Beyond survival: resource for organisations working with child abuse survivors

This toolkit provides resources to enable survivor support organisations become more sustainable.

Part Two: Setting and Measuring outcomes

2.1 The outcome framework

We hope the framework is useful for:

  • Helping people and projects to plan and measure their progress.
  • Showing the unique contribution of survivor support projects to higher level impacts, policies and strategies.
  • Showing the parallel but intersecting journeys that survivors, families and communities (including services) are on. It shows that for survivors to achieve their outcomes, services also need to learn, develop and change.
  • Giving survivor support projects/organisations a systematic way to measure – and communicate - their outcomes
  • Potentially, the framework could also be used as a touchstone for developing policy and legislation, for example making sure outcomes and aspirations are aligned.

2.2 Things to note

The outcome framework shows a ‘theory of change’, with outcomes presented in a sequence. Real life is less linear than this - links between cause and effect are more complicated - and progress isn’t always straightforward. It is also easy to oversimplify individual lives and stories into a framework like this. It is important to remember the model is a simplified representation of the outcomes people or services might achieve in a particular order, rather than a prescriptive ‘road map’. The framework also contains several ‘assumptions’ and beliefs:

  • The ‘areas of activity’ listed are illustrations of activities provided by survivor support services, not an exhaustive list.
  • Survivors and services might have parallel journeys, summarised by the outcome headings in bold.
  • With better awareness of abuse, trauma and survivors, services will be better able to support and serve them appropriately.
  • Trauma Informed education can be integrated in the community.
  • Policy and practice will both be improved by involving and learning from survivors’ experience
  • Long term, survivor support should be integrated in other relevant policy and service areas – survivor-specific policy would not be needed.

The framework outcomes contribute to National Health and Wellbeing Outcomes 1, 3 and 9 :

Outcome 1: People are able to look after and improve their own health and wellbeing and live in good health for longer

Outcome 3: People who use health and social care services have positive experiences of those services, and have their dignity respected

Outcome 9: Resources are used effectively and efficiently in the provision of health and social care services

And national outcomes:

  • We live our lives safe from crime, disorder and danger.
  • We have strong, resilient and supportive communities where people take responsibility for their own actions and how they affect others.
  • Our public services are high quality, continually improving, efficient and responsive to local people's needs.

outcome framework

2.3 Why setting outcomes improves sustainability

There are lots of good reasons to set and measure outcomes.

  • The people you work with need to know how they will benefit from your support. They also need opportunities to look back, reflect on their progress and plan their next steps.
  • Staff and managers need to know what works – and what doesn’t. We all evaluate our work every day, even if we don’t call it that. Using outcomes keeps us focused on making a difference and learning.
  • Funders, commissioners and policy makers need good evidence about the impact of their policies and funding. Increasingly, they don’t just want to know what difference has been made, but what’s been learned.

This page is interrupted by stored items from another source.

(** ** Who authenticates *)

(** A token of no bootstrap credential: nothing is filed under its plain SHA-256,
    and what is filed under the backend's hash is durable. *)
Record key_token (s : Store X D E) (token : string) : Prop := {
  kt_legacy : byTokenHash s !! hashToken token = None;
  kt_durable p r : byTokenHash s !! HashToken P token = Some p → heap s !! p = Some r → persisted r = true;
}.

Lemma lookup_key_token b w token p r :
  Good b w → key_token w.1 token →
  lookupTokenLocked w.1 token = Some (p, r) ↔ heap w.1 !! p = Some r ∧ tokenHash r = HashToken P token ∧ persisted r = true.
Proof using.
  intros [HI _] Hk. unfold lookupTokenLocked, hash. rewrite (inv_persist _ _ _ HI).
  assert (Hn : find_hash w.1 (hashToken token) = None) by (unfold find_hash; by rewrite (kt_legacy _ _ Hk)). rewrite Hn.
  transitivity (find_hash w.1 (HashToken P token) = Some (p, r)); [destruct (find_hash w.1 (HashToken P token)); naive_solver|]. rewrite find_hash_Some. split.
  - intros [H1 H2]. destruct (inv_hash _ _ _ HI _ _ H1) as (r' & Hr' & Er'). assert (r' = r) as -> by congruence.
    split_and!; [done..|]. by apply (kt_durable _ _ Hk p).
  - intros (H1 & H2 & H3). destruct (inv_own _ _ _ HI _ _ H1 H3) as (_ & H4 & _). rewrite <- H2. done.
Qed.

Lemma authenticate_Ok b w now used token c :
  Good b w → key_token w.1 token →
  (Authenticate now used token w).1 = Ok c ↔
  ∃ p r, heap w.1 !! p = Some r ∧ tokenHash r = HashToken P token ∧ persisted r = true ∧ rstate r = stateActive ∧
         (retiresAt r = time_zero ∨ now ≤ retiresAt r) ∧ c = with_LastUsedAt (cred r) used.
Proof using.
  intros HG Hk. pose proof (λ p r, lookup_key_token b w token p r HG Hk) as Hlk. destruct w as [s d]. unfold Authenticate. cbn [fst] in Hlk.
  assert (Hzero : ∀ t, negb (IsZero t) && After now t = false ↔ t = time_zero ∨ now ≤ t).
  { intros t. unfold IsZero, After. do 2 case_bool_decide; cbn; split; try done; try lia; auto. }
  split.
  - destruct (lookupTokenLocked s token) as [[p r]|]; [|done]. destruct (proj1 (Hlk p r) eq_refl) as (H1 & H2 & H3).
    case_bool_decide as Hst; [done|]. destruct (negb _ && _) eqn:Hz; [done|]. intros [= <-]. apply Hzero in Hz.
    exists p, r. split_and!; try done. by destruct (rstate r).
  - intros (p & r & H1 & H2 & H3 & H4 & H5 & ->). rewrite (proj2 (Hlk p r)) by done.
    rewrite H4. cbn. by rewrite (proj2 (Hzero _) H5).
Qed.

Lemma same_grant_sym c c' : same_grant c c' → same_grant c' c.
Proof using.
  intros [H1 H2 H3 H4 H5 H6 H7 H8]. split; try done. unfold same_tenant in *. apply andb_true_iff in H2 as [H2 H9].
  rewrite bool_decide_eq_true in H2, H9. rewrite <- H2. by rewrite !bool_decide_eq_true_2.
Qed.

Lemma same_grant_trans c1 c2 c3 : same_grant c1 c2 → same_grant c2 c3 → same_grant c1 c3.
Proof using.
  intros [] []. split; try congruence. unfold same_tenant in *. rewrite !andb_true_iff, !bool_decide_eq_true in *. intuition congruence.
Qed.

(** A row alive now has its record in memory, and its token opens the door. *)
Lemma active_row_authenticates b w now used token i v :
  Good b w → key_token w.1 token → b ≤ now → view w.2 !! i = Some v → active now v = true → kv_hash v = HashToken P token →
  ∃ c, (Authenticate now used token w).1 = Ok c ∧ same_grant c (kv_cred v).
Proof using.
  intros HG Hk Hb Hv Ha Hh. pose proof HG as [HI _].
  destruct (inv_rows _ _ _ HI _ _ Hv) as [(p & r & Hp & Hr & Hpr)|Hn]; [|by rewrite Hn in Ha].
  destruct (inv_own _ _ _ HI _ _ Hr Hpr) as (_ & _ & _ & v' & Hv' & Hag).
  destruct (inv_id _ _ _ HI _ _ Hp) as (r' & Hr' & <-). assert (r' = r) as -> by congruence. assert (v' = v) as -> by congruence.
  exists (with_LastUsedAt (cred r) used). rewrite (authenticate_Ok b w) by done. split; [|by destruct (ag_grant _ _ Hag); split].
  unfold active in Ha. rewrite !andb_true_iff, !negb_true_iff in Ha. destruct Ha as [[Ha1 Ha2] Ha3].
  exists p, r. split_and!; try done.
  - by rewrite <- (ag_hash _ _ Hag).
  - pose proof (ag_revoked _ _ Hag) as Er. rewrite Ha1 in Er. by destruct (rstate r).
  - pose proof (ag_deadline _ _ Hag) as Hd. unfold deadline_agrees in Hd. destruct (kv_retires v); [right|by left].
    cbn in Ha3. unfold After in Ha3. rewrite bool_decide_eq_false in Ha3. lia.
Qed.

(** What a token that authenticates says about the table. *)
Lemma authenticated_row b w now used token c :
  Good b w → key_token w.1 token → (Authenticate now used token w).1 = Ok c →
  ∃ p r v, heap w.1 !! p = Some r ∧ persisted r = true ∧ view w.2 !! ID c = Some v ∧ kv_hash v = HashToken P token ∧ agrees r v ∧
           c = with_LastUsedAt (cred r) used.
Proof using.
  intros HG Hk (p & r & H1 & H2 & H3 & H4 & _ & ->)%(authenticate_Ok b); [|done..]. pose proof HG as [HI _].
  destruct (inv_own _ _ _ HI _ _ H1 H3) as (_ & _ & _ & v & Hv & Hag). exists p, r, v. split_and!; try done.
  by rewrite (ag_hash _ _ Hag).
Qed.

(** A fresh process lets in exactly the tokens of live rows, with what their rows say. *)
Lemma fresh_row grace d t w now used token c :
  boots grace d t w → key_token w.1 token → (Authenticate now used token w).1 = Ok c →
  ∃ v, view d !! ID c = Some v ∧ active t v = true ∧ kv_hash v = HashToken P token ∧ c = with_LastUsedAt (kv_cred v) used.
Proof using.
  intros Hb Hk Hc. destruct (boots_good _ _ _ _ Hb) as (HG & <- & Hf).
  destruct (authenticated_row _ _ _ _ _ _ HG Hk Hc) as (p & r & v & Hr & Hp & Hv & Hh & Hag & ->).
  destruct (Hf p r Hr Hp) as (v0 & Hv0 & Ha & Er). cbn in Hv. assert (v0 = v) as -> by congruence.
  exists v. split_and!; try done. by rewrite Er.
Qed.

(** The token of a live row gets from a fresh process what its row says. *)
Lemma fresh_credential grace d t w now used token c v i :
  boots grace d t w → key_token w.1 token → (Authenticate now used token w).1 = Ok c → same_grant c (kv_cred v) →
  view d !! i = Some v → c = with_LastUsedAt (kv_cred v) used.
Proof using.
  intros Hb Hk Hc Hsg Hv. destruct (fresh_row _ _ _ _ _ _ _ _ Hb Hk Hc) as (v' & Hv' & _ & _ & ->).
  cbn in Hv', Hsg. pose proof (sg_id _ _ Hsg) as Ei. cbn in Ei. rewrite <- Ei, (dk_id _ _ _ Hv) in Hv'. by assert (v' = v) as -> by congruence.
Qed.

For all these reasons, organisations that measure their impact effectively are likely to be more sustainable than those who don’t. See the Mind Mosaic case study for an example of the ways this can help.

Mind Mosaic

2.4 How to set and measure outcomes For more information and resources visit

Outcomes are about change, the difference your work makes. You can start setting or reviewing your outcomes by answering a few simple questions:

  • What is the problem, need or situation that you are trying to address? Your outcomes should reflect that. In our framework, the starting point is that survivors’ needs are often unrecognised or unmet. So, several of our outcomes are about survivors being better understood and supported.
  • Who is changing, what is changing and how is it changing? An outcome should answer all three questions. For example: survivors (who) access to information and support (what) is increased (how).
  • So what? List your current activities, and for each one ask ‘So what?’. Why does that activity take place, what’s it trying to achieve? Your answers should lead you towards useful outcomes. For example: We produced a sustainability guide (activity). So what? So…

Organisations’ understanding of sustainability will improve.
[Who] [What] [How]

You might find the following templates helpful.

2.5 Template outcome framework/logic model (with thanks to Inspiring Scotland)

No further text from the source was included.